The 138 points were the most the Clippers had scored in a playoff game in franchise history. Their 40-point margin was also a franchise record for a playoff game. And the 35 points Griffin scored were his playoff career high.
The Clippers even went 32 for 35 (91.4%) from the free-throw line.
"You always hope to play a well-rounded game like that, but I just felt going into the game we were much more relaxed," Griffin said Tuesday. "We [thought we] were going to play better. Fortunately, we did."
It was impossible to know how the Clippers would respond after Game 1 on Saturday, because they failed to deliver during the game's critical moments as they lost to the Warriors, 109-105, and lost home-court advantage. Griffin fouled out in the opener, playing only 19 minutes.
But, as Griffin said, the Clippers came in with a relaxed mind-set for Game 2.
"I just think we realized that if we just played our game and did the things we worked on, we'd be successful," Griffin said. "With how poorly we played and how everything went in Game 1 and to be tied there at the end, I think it was kind of a little bit of encouragement for us even with the loss."
Now, the series shifts to Oracle Arena in Oakland for the next two games.
The Clippers were relaxed Tuesday even about dealing with Chris Paul's right hamstring injury, because their All-Star point guard gets two days of rest before Game 3 on Thursday night.
Paul suffered the injury in the second quarter of Game 1.
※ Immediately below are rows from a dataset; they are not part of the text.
(* ===== verification/StriperSpec.v ===== *)
(** * The geometry of a striped file

    [file_off] and [obj_of]/[obj_off] are the two directions of the mapping
    between the bytes of a file and the bytes of its objects over unbounded
    integers.  They are inverse to each other and the routines of Striper.v
    compute them on 64-bit words. *)

From S2P Require Import Prelude OsdMap Striper.

(** ** Division *)

Lemma divmod_unique a b n : 0 <= b < n -> (a * n + b) / n = a /\ (a * n + b) mod n = b.
Proof.
  intros H. split.
  - rewrite Z.div_add_l, (Z.div_small b) by lia. lia.
  - rewrite Z.add_comm, Z.mod_add, Z.mod_small by lia. done.
Qed.

Lemma divmod_split a n : 0 < n -> a = (a / n) * n + a mod n /\ 0 <= a mod n < n.
Proof. intros H. pose proof (Z.div_mod a n). pose proof (Z.mod_pos_bound a n). lia. Qed.

Lemma mul_ge a b : 0 <= a -> 0 < b -> a <= a * b.
Proof. nia. Qed.

Lemma udiv_Ok a b : 0 < b -> udiv a b = Ok (a / b).
Proof. intros H. unfold udiv. by destruct (Z.eqb_spec b 0); [lia |]. Qed.

Lemma umod_Ok a b : 0 < b -> umod a b = Ok (a mod b).
Proof. intros H. unfold umod. by destruct (Z.eqb_spec b 0); [lia |]. Qed.

Lemma ensure_Ok b : b = true -> ensure b = Ok tt.
Proof. by intros ->. Qed.

(** [run_words] runs the checked divisions, and drops the truncations of values
    that fit. *)
Ltac run_words :=
  repeat (first [rewrite udiv_Ok by lia | rewrite umod_Ok by lia | rewrite ensure_Ok by lia]; res_simpl).

Ltac words_fit :=
  repeat match goal with
  | |- context [u64 ?z] =>
      lazymatch z with context [u64 _] => fail | _ => rewrite (u64_id z) by lia end
  end.

(** ** The two mappings *)

Section Geometry.
Context (su sc spo : Z) (Hsu : 0 < su) (Hsc : 0 < sc) (Hspo : 0 < spo).

Definition file_off (o x : Z) : Z :=
  ((x / su + o / sc * spo) * sc + o mod sc) * su + x mod su.

Definition obj_of (f : Z) : Z := f / su / sc / spo * sc + (f / su) mod sc.

Definition obj_off (f : Z) : Z := (f / su / sc) mod spo * su + f mod su.

Lemma obj_off_range f : 0 <= obj_off f < spo * su.
Proof using Hsu Hspo.
  unfold obj_off. pose proof (Z.mod_pos_bound (f / su / sc) spo Hspo).
  pose proof (Z.mod_pos_bound f su Hsu). nia.
Qed.

Lemma obj_of_nonneg f : 0 <= f -> 0 <= obj_of f.
Proof using Hsu Hsc Hspo.
  intros Hf. unfold obj_of. pose proof (Z.mod_pos_bound (f / su) sc Hsc).
  assert (0 <= f / su / sc / spo) by (repeat apply Z.div_pos; lia). nia.
Qed.

Lemma file_off_obj f : file_off (obj_of f) (obj_off f) = f.
Proof using Hsu Hsc Hspo.
  unfold file_off, obj_of, obj_off.
  destruct (divmod_unique (f / su / sc / spo) ((f / su) mod sc) sc) as [-> ->];
    [apply Z.mod_pos_bound; lia |].
  destruct (divmod_unique ((f / su / sc) mod spo) (f mod su) su) as [-> ->];
    [apply Z.mod_pos_bound; lia |].
  destruct (divmod_split f su Hsu), (divmod_split (f / su) sc Hsc),
    (divmod_split (f / su / sc) spo Hspo). nia.
Qed.

Lemma obj_file_off o x : 0 <= x < spo * su -> obj_of (file_off o x) = o /\ obj_off (file_off o x) = x.
Proof using Hsu Hsc Hspo.
  intros Hx. unfold file_off, obj_of, obj_off.
  destruct (divmod_split x su Hsu) as [Ex Hxm], (divmod_split o sc Hsc) as [Eo Hom].
  assert (Hrow : 0 <= x / su < spo).
  { split; [apply Z.div_pos; lia | apply Z.div_lt_upper_bound; lia]. }
  destruct (divmod_unique ((x / su + o / sc * spo) * sc + o mod sc) (x mod su) su) as [-> ->];
    [lia |].
  destruct (divmod_unique (x / su + o / sc * spo) (o mod sc) sc) as [-> ->]; [lia |].
  rewrite (Z.add_comm (x / su)).
  destruct (divmod_unique (o / sc) (x / su) spo) as [-> ->]; [lia |]. lia.
Qed.

Lemma file_off_lt o x y : 0 <= x -> x < y -> file_off o x < file_off o y.
Proof using Hsu Hsc.
  intros Hx Hxy. unfold file_off.
  destruct (divmod_split x su Hsu), (divmod_split y su Hsu).
  assert (Hq : x / su <= y / su) by (apply Z.div_le_mono; lia).
  destruct (decide (x / su = y / su)) as [E | Hne]; [rewrite E in *; nia |].
  assert ((x / su + o / sc * spo + 1) * sc <= (y / su + o / sc * spo) * sc)
    by (apply Z.mul_le_mono_nonneg_r; lia).
  assert (((x / su + o / sc * spo) * sc + o mod sc + 1) * su <= ((y / su + o / sc * spo) * sc + o mod sc) * su)
    by (apply Z.mul_le_mono_nonneg_r; lia). lia.
Qed.

Lemma file_off_le o x y : 0 <= x -> x <= y -> file_off o x <= file_off o y.
Proof using Hsu Hsc.
  intros Hx Hxy. destruct (decide (x = y)) as [-> | Hne]; [lia |].
  pose proof (file_off_lt o x y). lia.
Qed.

Lemma file_off_nonneg o x : 0 <= o -> 0 <= x -> 0 <= file_off o x.
Proof using Hsu Hsc Hspo.
  intros Ho Hx. unfold file_off. pose proof (Z.mod_pos_bound o sc Hsc).
  pose proof (Z.mod_pos_bound x su Hsu). pose proof (Z.div_pos o sc). pose proof (Z.div_pos x su).
  assert (0 <= o / sc * spo) by (apply Z.mul_nonneg_nonneg; lia).
  assert (0 <= (x / su + o / sc * spo) * sc) by (apply Z.mul_nonneg_nonneg; lia). nia.
Qed.

(** Inside a block the two sides advance together. *)
Lemma obj_in_block f i : 0 <= i < su - f mod su ->
  obj_of (f + i) = obj_of f /\ obj_off (f + i) = obj_off f + i.
Proof using Hsu.
  intros Hi. destruct (divmod_split f su Hsu) as [E Hm].
  destruct (divmod_unique (f / su) (f mod su + i) su) as [Hq Hr]; [lia |].
  replace (f / su * su + (f mod su + i)) with (f + i) in * by lia.
  unfold obj_of, obj_off. rewrite Hq, Hr. split; [done | lia].
Qed.

Lemma file_off_in_block o x i : 0 <= i < su - x mod su -> file_off o (x + i) = file_off o x + i.
Proof using Hsu.
  intros Hi. destruct (divmod_split x su Hsu) as [E Hm].
  destruct (divmod_unique (x / su) (x mod su + i) su) as [Hq Hr]; [lia |].
  replace (x / su * su + (x mod su + i)) with (x + i) in * by lia.
  unfold file_off. rewrite Hq, Hr. lia.
Qed.

(** The intermediate values of the word computations are below the results. *)
Lemma file_off_bounds o x M : 0 <= o -> 0 <= x -> file_off o x < M ->
  0 <= o / sc * spo < M /\ 0 <= x / su + o / sc * spo < M /\
  0 <= (x / su + o / sc * spo) * sc < M /\
  0 <= (x / su + o / sc * spo) * sc + o mod sc < M /\
  0 <= ((x / su + o / sc * spo) * sc + o mod sc) * su < M /\ 0 <= file_off o x < M.
Proof using Hsu Hsc Hspo.
  intros Ho Hx HM. pose proof (file_off_nonneg o x Ho Hx). unfold file_off in *.
  pose proof (Z.mod_pos_bound o sc Hsc). pose proof (Z.mod_pos_bound x su Hsu).
  pose proof (Z.div_pos o sc). pose proof (Z.div_pos x su).
  assert (0 <= o / sc * spo) by (apply Z.mul_nonneg_nonneg; lia).
  pose proof (mul_ge (x / su + o / sc * spo) sc).
  pose proof (mul_ge ((x / su + o / sc * spo) * sc + o mod sc) su). lia.
Qed.

Lemma obj_bounds f M : 0 <= f < M ->
  0 <= f / su / sc / spo * sc < M /\ 0 <= obj_of f < M /\
  0 <= (f / su / sc) mod spo * su < M /\ 0 <= obj_off f < M.
Proof using Hsu Hsc Hspo.
  intros Hf. destruct (divmod_split f su Hsu), (divmod_split (f / su) sc Hsc),
    (divmod_split (f / su / sc) spo Hspo).
  assert (0 <= f / su) by (apply Z.div_pos; lia).
  assert (0 <= f / su / sc) by (apply Z.div_pos; lia).
  assert (0 <= f / su / sc / spo) by (apply Z.div_pos; lia).
  pose proof (mul_ge (f / su / sc / spo) spo). pose proof (mul_ge (f / su / sc) sc).
  pose proof (mul_ge (f / su) su). unfold obj_of, obj_off.
  assert (f / su / sc / spo * sc <= f / su / sc * sc) by (apply Z.mul_le_mono_nonneg_r; lia).
  assert ((f / su / sc) mod spo * su <= f / su * su).
  { apply Z.mul_le_mono_nonneg_r; nia. }
  nia.
Qed.

Lemma layout_block_Ok f : 0 <= f < 2 ^ 64 -> su < 2 ^ 64 ->
  layout_block su sc spo f = Ok (obj_of f, obj_off f, su - f mod su).
Proof using Hsu Hsc Hspo.
  intros Hf Hs. unfold layout_block. run_words.
  destruct (obj_bounds f _ Hf) as (H1 & H2 & H3 & H4). unfold obj_of, obj_off in *.
  pose proof (Z.mod_pos_bound f su Hsu). by words_fit.
Qed.

End Geometry.

(** ** Layouts *)

Record layout_ok (l : file_layout_t) : Prop := {
  lo_su : 0 < stripe_unit l;
  lo_sc : 0 < stripe_count l < 2 ^ 32;
  lo_os : 0 < object_size l < 2 ^ 32;
  lo_div : object_size l mod stripe_unit l = 0;
}.

Lemma valid_layout_ok l : is_u32 (stripe_unit l) -> is_u32 (stripe_count l) -> is_u32 (object_size l) ->
  is_valid l = true -> layout_ok l.
Proof.
  unfold is_u32, is_valid. intros Hsu Hsc Hos H.
  repeat (case_match; [done |]); bool_hyps. constructor; lia.
Qed.

Definition per_object (l : file_layout_t) : Z := object_size l / stripe_unit l.

Definition l_file_off (l : file_layout_t) : Z -> Z -> Z :=
  file_off (stripe_unit l) (stripe_count l) (per_object l).

Section Layout.
Context (l : file_layout_t) (Hl : layout_ok l).

Lemma per_object_eq : object_size l = per_object l * stripe_unit l.
Proof using Hl.
  destruct Hl as [Hs _ _ Hd]. unfold per_object.
  destruct (divmod_split (object_size l) (stripe_unit l) Hs). lia.
Qed.

Lemma per_object_pos : 0 < per_object l.
Proof using Hl. pose proof per_object_eq. destruct Hl. nia. Qed.

Lemma su_le_os : stripe_unit l <= object_size l.
Proof using Hl. pose proof per_object_eq. pose proof per_object_pos. destruct Hl. nia. Qed.

Lemma get_file_offset_Ok o x : 0 <= o -> 0 <= x -> l_file_off l o x < 2 ^ 64 ->
  get_file_offset l o x = Ok (l_file_off l o x).
Proof using Hl.
  intros Ho Hx HM. pose proof su_le_os. pose proof per_object_pos.
  destruct Hl as [Hsu [Hsc _] _ _]. unfold get_file_offset.
  run_words. fold (per_object l).
  destruct (file_off_bounds _ _ _ Hsu Hsc per_object_pos o x _ Ho Hx HM) as (? & ? & ? & ? & ? & ?).
  unfold l_file_off, file_off in *. by words_fit.
Qed.

End Layout.
(** The log after the write. *)
Lemma apply_log a i q x : Inv a -> a_role (an a i) = RLead q (PWrite x) ->
  let log' := if zlen (alog a) =? a_lc (an a i) then alog a ++ [x] else alog a in
  alog a `prefix_of` log' /\ exists y, log' !! Z.to_nat (a_lc (an a i)) = Some y /\ eqv x y.
Proof.
  intros HI Hr log'. destruct (I_node _ _ _ _ HI i) as (Hn & _). unfold log'. destruct (Z.eqb_spec (zlen (alog a)) (a_lc (an a i))) as [E |].
  - split; [by apply prefix_app_r |]. exists x. split; [| done]. rewrite <- E. unfold zlen. rewrite Nat2Z.id. by apply list_lookup_middle.
  - split; [done |]. unfold zlen in *. destruct (lookup_lt_is_Some_2 (alog a) (Z.to_nat (a_lc (an a i)))) as [y Hy]; [lia |].
    exists y. split; [done |]. by eapply apply_agrees.
Qed.

Lemma inv_apply a i q x : Inv a -> a_role (an a i) = RLead q (PWrite x) ->
  Inv (AState (<[i := with_role (RLead q PReady) (with_lc (a_lc (an a i) + 1) (an a i))]> (an a)) (anet a)
    (if zlen (alog a) =? a_lc (an a i) then alog a ++ [x] else alog a) (aprops a) (avotes a)).
Proof.
  intros HI Hr. pose proof (write_chosen _ _ _ _ HI Hr) as Hch.
  destruct (I_lead _ _ _ _ HI i _ _ Hr) as (Hq & Hiq & Hm & Hl & (Hcl & Hpr & Hx & Hv) & Hlk).
  destruct (I_node _ _ _ _ HI i) as (Hn1 & Hn2 & Hn3).
  match goal with |- Inv ?A => set (a' := A) end.
  assert (Hi : an a' i = with_role (RLead q PReady) (with_lc (a_lc (an a i) + 1) (an a i))) by (cbn; by fn_simpl).
  assert (Ho : forall k, k <> i -> an a' k = an a k) by (intros; cbn; by fn_simpl).
  assert (Hlog : alog a' = alog a /\ a_lc (an a i) < zlen (alog a) \/
                 alog a' = alog a ++ [x] /\ a_lc (an a i) = zlen (alog a)).
  { cbn. destruct (Z.eqb_spec (zlen (alog a)) (a_lc (an a i))); [right | left]; split; auto; lia. }
  assert (Hpre : alog a `prefix_of` alog a') by (destruct Hlog as [[-> _] | [-> _]]; [done | by apply prefix_app_r]).
  assert (Hlen : a_lc (an a i) + 1 <= zlen (alog a')).
  { destruct Hlog as [[-> ?] | [-> ->]]; unfold zlen in *; rewrite ?length_app; cbn; lia. }
  assert (Hg : grows a a').
  { split; [intros k; destruct (decide (k = i)) as [-> |]; rewrite ?Hi, ?Ho by done; cbn; lia .. | done | done | done | by left |].
    intros k. destruct (decide (k = i)) as [-> |]; [by rewrite Hi | rewrite Ho; auto]. }
  eapply inv_step; [done | done | by left | | | | by left |].
  - intros v y Hv1 Hy. destruct Hlog as [[Hl' _] | [Hl' Hlc]]; rewrite Hl' in Hy; [by left |].
    apply lookup_app_Some in Hy as [| [Hge Hy]]; [by left | right]. apply list_lookup_singleton_Some in Hy as [Hy <-].
    unfold zlen in Hlc. replace v with (a_lc (an a i) + 1) by lia. by eapply grows_chosen.
  - intros k p v Hin. destruct (decide (k = i)) as [-> |]; [right | left; split; [done | by apply Ho]].
    destruct (I_vote _ _ _ _ HI i p v Hin) as (Hp & Ha & Hvt). unfold vote_inv. rewrite Hi. cbn. split_and!; [done | done |].
    left. destruct Hvt as [| [-> _]]; lia.
  - intros k. destruct (decide (k = i)) as [-> |]; [right | left; by apply Ho].
    unfold node_inv. rewrite Hi. cbn [with_role with_lc a_lc a_pend a_acc]. split_and!; [lia .. | done |].
    rewrite Hm, Hi. cbn. lia.
  - intros j q' ph Hr'. destruct (decide (j = i)) as [-> | Hj].
    + rewrite Hi in Hr'. injection Hr' as <- <-. unfold PaxosSpec.lead_inv, phase_inv. rewrite Hi.
      cbn [with_role with_lc a_lc a_pend a_acc a_lpn a_ep anet a' aprops]. split_and!; try done.
      by eapply closed_grows.
    + rewrite Ho in Hr' by done. eapply lead_frame; [done | by apply Ho | done | | by apply HI].
      intros k Hk. split_and!; try done. destruct (decide (k = i)) as [-> |]; [by rewrite Hi | by rewrite Ho].
Qed.
(* ===== verification/PaxosRefine.v ===== *)
(** * The monitors implement the protocol: runs of the cluster

    Every run of [PaxosSystem.v] in which only monitors with a durable promise
    are restarted is a run of the machine of [PaxosSpec.v]. *)

From stdpp Require Import strings functions sorting relations.
From S2P Require Import Prelude MonitorDBStore Paxos PaxosSystem PaxosSpec PaxosInv PaxosDisk PaxosSim PaxosSimOps PaxosSimCommit PaxosSimCollect PaxosSimStore PaxosSimPeon PaxosSimLead.

Section Refine.
Context (c : conf).
Hypothesis Hsize : 1 < monmap_size c <= 100.
Hypothesis Htrim : 0 <= paxos_min c /\ 0 <= paxos_trim_min c /\ paxos_min c + paxos_trim_min c < 2 ^ 31.

Abbreviation astep := (astep tx_eqv tx_ok (ranks c)).
Abbreviation steps := (asteps tx_eqv tx_ok (ranks c)).
Abbreviation inv := (Inv tx_eqv tx_ok (ranks c)).

Record related (s : sys) (a : astate) : Prop := {
  r_inv : inv a;
  r_nodes : forall j n, nodes s !! j = Some n -> node_rel (alog a) j n (an a j) /\ outbox n = [];
  r_net : forall x y, Forall2 (msg_rel (alog a) (a_lc (an a y))) (chan s x y) (anet a (x, y))
}.

(** ** One monitor of the cluster *)

Lemma related_R s a i n : related s a -> nodes s !! i = Some n -> mstate n <> MON_DOWN -> R c i (nodes s) (net s) n a.
Proof.
  intros [HI Hn Hc] Hi Hm. destruct (Hn i n Hi) as [[Hb HL] Ho]. split_and!; [| done | done].
  split; [done | done | | ].
  - intros j k _ Hj. by apply Hn.
  - intros x y. unfold ech. rewrite Ho. case_decide; cbn; rewrite app_nil_r; apply Hc.
Qed.

Lemma post_lookup i out nt x y :
  default [] (post i out nt !! (x, y)) = default [] (nt !! (x, y)) ++ (if decide (x = i) then to_box y out else []).
Proof.
  revert nt. induction out as [| [to m] out IH]; intros nt; cbn.
  { case_decide; by rewrite app_nil_r. }
  unfold post in IH. rewrite IH. case_decide as Hx; [subst x |].
  - destruct (decide (to = y)) as [-> |].
    + rewrite lookup_insert_eq. cbn. by rewrite <- app_assoc.
    + by rewrite lookup_insert_ne by congruence.
  - by rewrite lookup_insert_ne by congruence.
Qed.

(** A node of the cluster takes the state a handler left. *)
Lemma W_related i N nt n a : W c i N nt n a -> live_rel (alog a) n (an a i) ->
  (forall j m, N !! j = Some m -> outbox m = []) ->
  related (Sys (<[i := set_outbox [] n]> N) (post i (outbox n) nt)) a.
Proof.
  intros [HI Hb Ho Hc] HL Hout. split; [done | |]; cbn.
  - intros j m. destruct (decide (j = i)) as [-> |].
    + rewrite lookup_insert_eq. intros [= <-]. split; [| done]. split; [by destruct Hb | exact HL].
    + rewrite lookup_insert_ne by done. intros Hj. split; [by apply Ho | by eapply Hout].
  - intros x y. unfold chan. cbn. rewrite post_lookup. apply Hc.
Qed.

Lemma run_sim i m s s' n a : nodes s !! i = Some n -> (forall j k, nodes s !! j = Some k -> outbox k = []) ->
  wp c i (nodes s) (net s) m (fun _ n' a' => R c i (nodes s) (net s) n' a') n a -> run i m s = Some s' ->
  exists a', steps a a' /\ related s' a'.
Proof.
  intros Hi Hout Hwp. unfold run. rewrite Hi. cbn. case_bool_decide; [done |].
  unfold wp in Hwp. destruct (m n) as [[x |] n'].
  - destruct Hwp as (a' & Hs & HW & HL & _). intros [= <-]. exists a'. split; [done |]. by apply W_related.
  - destruct Hwp as (a' & Hs & HW). intros [= <-]. destruct (W_none c i (nodes s) (net s) n' a' HW) as [Hs2 HW2].
    exists (set_an a' i (with_role RNone (an a' i))). split; [by etransitivity |].
    apply (W_related i (nodes s) (net s) (set_mstate MON_DOWN n')); [by eapply W_same; [| exact HW2] | | done].
    unfold live_rel. cbn. by fn_simpl.
Qed.

(** ** The steps *)

Section Node.
Context (e : env) (i : Z) (N : gmap Z node) (nt : gmap (Z * Z) (list MMonPaxos)).

Abbreviation RQ := (fun _ n' a' => R c i N nt n' a').

Lemma wp_timer t n a : R c i N nt n a -> wp c i N nt (timer_fires c e t) RQ n a.
Proof.
  intros HR. pose proof HR as (HW & HL & Hd).
  assert (Hset : forall f, core (f n) = core n -> outbox (f n) = outbox n -> R c i N nt (f n) a) by (intros f Hc Ho; by eapply R_core).
  assert (Hb : forall n', R c i N nt n' a -> wp c i N nt (bootstrap c e) RQ n' a) by (intros n' HR'; by apply wp_bootstrap).
  destruct t; cbn [timer_fires].
  - apply wp_bind, wp_upd. intros n1 ->. assert (HR1 := Hset (set_collect_timeout_event false) eq_refl eq_refl).
    apply wp_bind, wp_self, wp_bind, wp_assert; [apply W_safe, HR1 | intros _; by apply Hb].
  - apply wp_bind, wp_upd. intros n1 ->. assert (HR1 := Hset (set_accept_timeout_event false) eq_refl eq_refl).
    apply wp_bind, wp_self, wp_bind, wp_assert; [apply W_safe, HR1 | intros _].
    apply wp_bind, wp_assert; [apply W_safe, HR1 | intros _; by apply Hb].
  - apply wp_bind, wp_self, wp_bind, wp_assert; [by apply W_safe | intros _].
    apply wp_bind, wp_assert; [by apply W_safe | intros _].
    apply wp_bind, wp_upd. intros n1 ->. by apply Hb, (Hset (set_lease_ack_timeout_event false)).
  - apply wp_bind, wp_self, wp_bind, wp_assert; [by apply W_safe | intros _].
    apply wp_bind, wp_upd. intros n1 ->. by apply Hb, (Hset (set_lease_timeout_event false)).
  - apply wp_bind, wp_upd. intros n1 ->. assert (HR1 := Hset (set_lease_renew_event false) eq_refl eq_refl).
    apply wp_extend_lease; [apply HR1 |]. intros n2 a2 HW2 Hc2 Han2 Hl2.
    split_and!; [done | rewrite Hl2, Han2; eapply core_live, HL; by rewrite Hc2 | core_eqs Hc2; congruence].
Qed.

Lemma wp_propose t f n a : R c i N nt n a -> service_tx t = true -> wp c i N nt (propose t f) RQ n a.
Proof.
  intros HR Ht. unfold propose. apply wp_bind, wp_get_pending_R; [done |]. intros p n1 HR1 Hp.
  assert (Hs : service_only (p ++ t)).
  { apply Forall_app. split; [done |]. apply Forall_forall. intros op Hop. unfold service_tx in Ht. rewrite forallb_forall in Ht.
    apply (bool_decide_eq_true_1 _), Ht. by apply list_elem_of_In. }
  apply wp_bind, wp_upd. intros n2 ->. pose proof (R_pending c i N nt n1 a _ HR1 Hs) as HR2.
  destruct f as [f |]; [| by apply wp_ret]. apply wp_quiet; [auto with paxos |]. intros n3 Hc3 Ho3. by eapply R_core.
Qed.

(** Only a leader proposes; another monitor stops at the assertion in [begin]. *)
Lemma wp_propose_R n a : R c i N nt n a -> is_active n = true -> wp c i N nt (propose_pending c) RQ n a.
Proof.
  intros HR Hact. pose proof HR as (HW & HL & Hd). destruct (decide (mstate n = MON_LEADER)) as [Hm | Hm].
  - unfold live_rel in HL. rewrite Hm in HL. destruct HL as (Hpos & Hpd & ph & Hr & Hph).
    apply bool_decide_eq_true in Hact. destruct ph as [resp w | | x acks | x].
    + destruct Hph as (_ & Hst & _). congruence.
    + destruct Hph as [[Hid _] | (_ & _ & Hw & _)].
      * apply wp_propose_pending; try done; [intros t Ht; left; by apply Hpd |]. by intros n' a' [HR' _].
      * unfold writing, is_writing, is_writing_previous in Hw. by rewrite Hact in Hw.
    + destruct Hph as (_ & Hup & _). unfold is_updating, is_updating_previous in Hup. by rewrite Hact in Hup.
    + destruct Hph as (_ & Hw & _). unfold writing, is_writing, is_writing_previous in Hw. by rewrite Hact in Hw.
  - unfold propose_pending. apply wp_bind, wp_self. apply wp_bind, wp_assert; [by apply W_safe | intros _].
    apply wp_bind, wp_option; [by apply W_safe | intros t _].
    apply wp_bind, wp_quiet; [auto with paxos |]. intros n1 Hc1 Ho1.
    apply wp_bind, wp_upd. intros n2 Hn2. apply wp_bind, wp_upd. intros n3 Hn3. apply wp_bind, wp_upd. intros n4 Hn4.
    unfold begin. apply wp_bind, wp_self. apply wp_bind, wp_assert.
    + apply W_safe. eapply W_same, HW. rewrite Hn4, Hn3, Hn2. core_eqs Hc1. unfold same_base. cbn. by split_and!.
    + intros Hl%bool_decide_eq_true. exfalso. apply Hm. rewrite Hn4, Hn3, Hn2 in Hl. core_eqs Hc1. cbn in Hl. congruence.
Qed.

Lemma wp_join_at ep n a : R c i N nt n a -> epoch n <= ep -> wp c i N nt (upd (set_epoch ep);; join_election c e) RQ n a.
Proof.
  intros (HW & HL & Hd) Hep. apply wp_bind, wp_upd. intros n1 ->.
  destruct (W_epoch c i N nt n ep a HW Hep) as (a1 & Hs & HW1 & Hn1 & Hl1). eapply wp_steps; [exact Hs |].
  apply wp_join; try done. split_and!; [done | | done]. by rewrite Hl1, Hn1.
Qed.

Lemma wp_epoch ep n a : R c i N nt n a -> outside n = true -> epoch n <= ep ->
  wp c i N nt (upd (set_epoch ep)) (fun _ n' a' => R c i N nt n' a') n a.
Proof.
  intros (HW & HL & Hd) Hm Hep. destruct (W_epoch c i N nt n ep a HW Hep) as (a1 & Hs1 & HW1 & Hn1 & Hl1).
  eapply wp_steps; [exact Hs1 |]. apply wp_upd. intros n1 ->. split_and!; [done | | done].
  unfold outside, is_probing, is_electing in Hm. unfold live_rel in *. cbn. rewrite Hn1. by destruct (mstate n).
Qed.

Lemma electing_at ep n a : R c i N nt n a -> outside n = true -> epoch n < ep -> electing c i N nt (epoch n) (set_epoch ep n) a.
Proof.
  intros (HW & HL & _) Hm Hep. unfold outside, is_probing, is_electing in Hm.
  assert (Hid : idle n (a_lc (an a i))).
  { unfold live_rel in HL. destruct (mstate n); try done; apply HL. }
  split; [eapply W_same, HW; done |]. split; [by eapply idle_eq, Hid; auto | done].
Qed.
End Node.

(** What the elector promises of a quorum. *)
Lemma majority_maj q : majority c q = true -> q ⊆ ranks c -> maj (ranks c) q.
Proof.
  unfold majority. intros Hm Hq. split; [done |]. pose proof (size_ranks c Hsize).
  pose proof (Z.div_mod (monmap_size c) 2). pose proof (Z.mod_pos_bound (monmap_size c) 2). lia.
Qed.

(** ** Restarts *)

Lemma disk_num log st lc pend : log_ok log -> disk log st lc pend -> get_num st paxos_name "first_committed" = Some (num_of (st !! fc_key)).
Proof.
  intros Hok Hd. unfold get_num. change (paxos_name, "first_committed"%string) with fc_key. destruct (decide (1 <= lc)) as [H1 |].
  - destruct (disk_fc _ _ _ _ Hok Hd H1) as (f & -> & _). done.
  - destruct Hd as (Hlc & _ & Hb & _). rewrite (d_svc _ _ _ Hb) by auto. replace lc with 0 by lia. done.
Qed.

Lemma boot_rel s a i n : related s a -> nodes s !! i = Some n -> promise_durable n ->
  node_rel (alog a) i (boot n) (with_role RNone (an a i)) /\ outbox (boot n) = [].
Proof.
  intros Hrel Hi Hdur. destruct (r_nodes _ _ Hrel i n Hi) as [[[B1 B2 B3 B4 B5 B6 B7] _] _].
  pose proof (inv_log_ok c a (r_inv _ _ Hrel)) as Hok. pose proof B7 as (_ & Hlc & _).
  assert (Hrun : exists o, init (fresh (rank n) (epoch n) (store n)) = (o, set_first_committed (num_of (store n !! fc_key))
    (set_last_committed (a_lc (an a i)) (set_accepted_pn (accepted_pn n) (set_last_pn (last_pn n) (fresh (rank n) (epoch n) (store n))))))).
  { unfold init, get_key, self, upd, mbind, M_bind, unless_None, assert, mret, M_ret. unfold promise_durable in Hdur.
    cbn -[get_num]. rewrite B6. cbn -[get_num]. rewrite Hdur. cbn -[get_num]. rewrite Hlc. cbn -[get_num].
    rewrite (disk_num _ _ _ _ Hok B7). cbn. case_match; eexists; done. }
  destruct Hrun as [o Hrun]. unfold boot. rewrite Hrun.
  destruct o as [u |]; (split; [split; [by split |] | done]); by cbn.
Qed.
In Game 2, Paul had his hamstring wrapped up when he was on the bench resting. He also wore a small wrap under his game shorts in Monday's game.
Paul has been getting extensive treatment for the injury.
"He needs it, because I think he's doing everything he can with it, to be honest," Clippers Coach Doc Rivers said. "Two days are huge for him to get rest."
Paul played 27 minutes in Game 2, finishing with 12 points and 10 assists, but he also had five turnovers.
When the series started Saturday, Rivers said he and his staff talked about uncertainties regarding starting guard J.J. Redick, who had recently returned after a lengthy absence because of a bulging disk in his back, and about reserve guard Jamal Crawford's returning to play after he suffered a strained left calf.
"We left the game [Monday] night thinking we need two days for CP," Rivers said. "So these days will be good for him."
The Clippers didn't practice Tuesday, and Rivers said his team "may do a little" in practice on Wednesday before it flies to the Bay Area for Game 3.
"But I don't need [Paul] doing anything," Rivers said.
One of the things the Clippers did well in Game 2 was to share the basketball, getting 29 assists on 47 field goals.
They played great perimeter defense, holding the Warriors to 21.1% shooting (four for 19) from three-point range.
The Clippers also turned the ball over just 13 times, while forcing the Warriors into 26 turnovers.
All of these good things happened, Griffin said, because the Clippers were so relaxed.
"That's what helped us," Griffin said. "We play well when we're relaxed. We play well when we're just playing free. We try to achieve that every single night."